The pain and suffering might be short-lived, though, as the Wings appear to be turning a corner. Even if they don't get back to the playoffs, they've alreay proven just eight games into the new season that they are going to be an extremely tough out, which is something the fans can be proud of.
Sequences like the one we saw Friday night embody Detroit's lay-it-on-the-line ethos. Down 2-1 late in the third period against the Florida Panthers, the top team in the league, currently, Detroit's defense quite literally left everything on the ice - blood, guts, sweat, tears, etc. Watch as they block a series of Panthers shots in a sequence that deserves to be in a museum:
"WHAT. IS. HAPPENING?!?!" A+ call from John Buccigross, who I believe that is calling this helter-skelter action (no offense, Bucci, but Doc Emrick on this call would have been truly electric). Where to begin with this whole series? How about left winger Adam Erne, who was calling for the bench after blocking the first shot of the entire sequence because his leg was no longer functioniong properly, but then stayed on the ice the whole time:
This man is begging to be airlifted out of the arena, but unless he makes it to the bench he has no other choice but to stay out there. So he stayed, then promptly blocked another shot that had him bleeding out on the ice (not literally, we think):
Soon after, Erne's teammate Robby Fabbri began taking all the bullets, two of them coming with in about three seconds of each other.

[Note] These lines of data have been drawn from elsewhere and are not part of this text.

(* ===== verification/Relay.v ===== *)
(** * Two-way relays and the life of the tunnel

    [handleTCP] of [golib/tunnel/tun.go] and [relay] of
    [golib/webrtc/socks5.go] copy bytes both ways between two connections.
    A relay is a machine whose steps are those of its two copying goroutines
    and of the network; the theorems hold for every interleaving.  The end of
    the file is the life of the tunnel itself: [StartTunnelWithOptions],
    [Stop] and [SwapDialStream], with what is acquired and released on every
    path.  The TUN device, the network stack and the dialers are parameters. *)

From S2P Require Import Prelude IO GoStr DnsCache Tunnel.

Open Scope Z_scope.

Module Relay.

(** ** One relay *)

(** A connection as the relay sees it: everything that has arrived ([arrived],
    for the statements), what of it has not been read, whether its peer has
    ended its direction, whether this side has closed it or ended its own
    direction, and what was written to it. *)
Record side := mkSide { arrived : bytes; inq : bytes; eof : bool; closed : bool; wclosed : bool; outd : bytes }.

Definition newSide : side := mkSide [] [] false false false [].

Definition side_data (d : bytes) (s : side) : side :=
  if eof s then s else mkSide (arrived s ++ d) (inq s ++ d) (eof s) (closed s) (wclosed s) (outd s).
Definition side_eof (s : side) : side := mkSide (arrived s) (inq s) true (closed s) (wclosed s) (outd s).
Definition side_close (s : side) : side := mkSide (arrived s) (inq s) (eof s) true (wclosed s) (outd s).
(** [CloseWrite]. *)
Definition side_half (s : side) : side := mkSide (arrived s) (inq s) (eof s) (closed s) true (outd s).
Definition side_read (n : nat) (s : side) : side := mkSide (arrived s) (drop n (inq s)) (eof s) (closed s) (wclosed s) (outd s).
Definition side_write (d : bytes) (s : side) : side := mkSide (arrived s) (inq s) (eof s) (closed s) (wclosed s) (outd s ++ d).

The most hilarious moment came after all the chaos in front of the net around the 35-second mark, when a perfect cross-ice pass seemed to set up a wide-open clapper for Panthers defenseman Brandon Montour. Erne and Fabbri, already sufficiently hobbled, were having absolutely none of that:
Absolutely legendary grit from these two, and the rest of the guys involved in this sequence, too. Usually, when there is this much sustained zone time for the offense, you are begging for trouble. But these guys simply would not allow a goal, and because of it they were able to force overtime and steal a point. Florida did go on to win and improve to 8-0-0, but the Wings displayed all kinds of grit, an awesome sign for the rest of their season.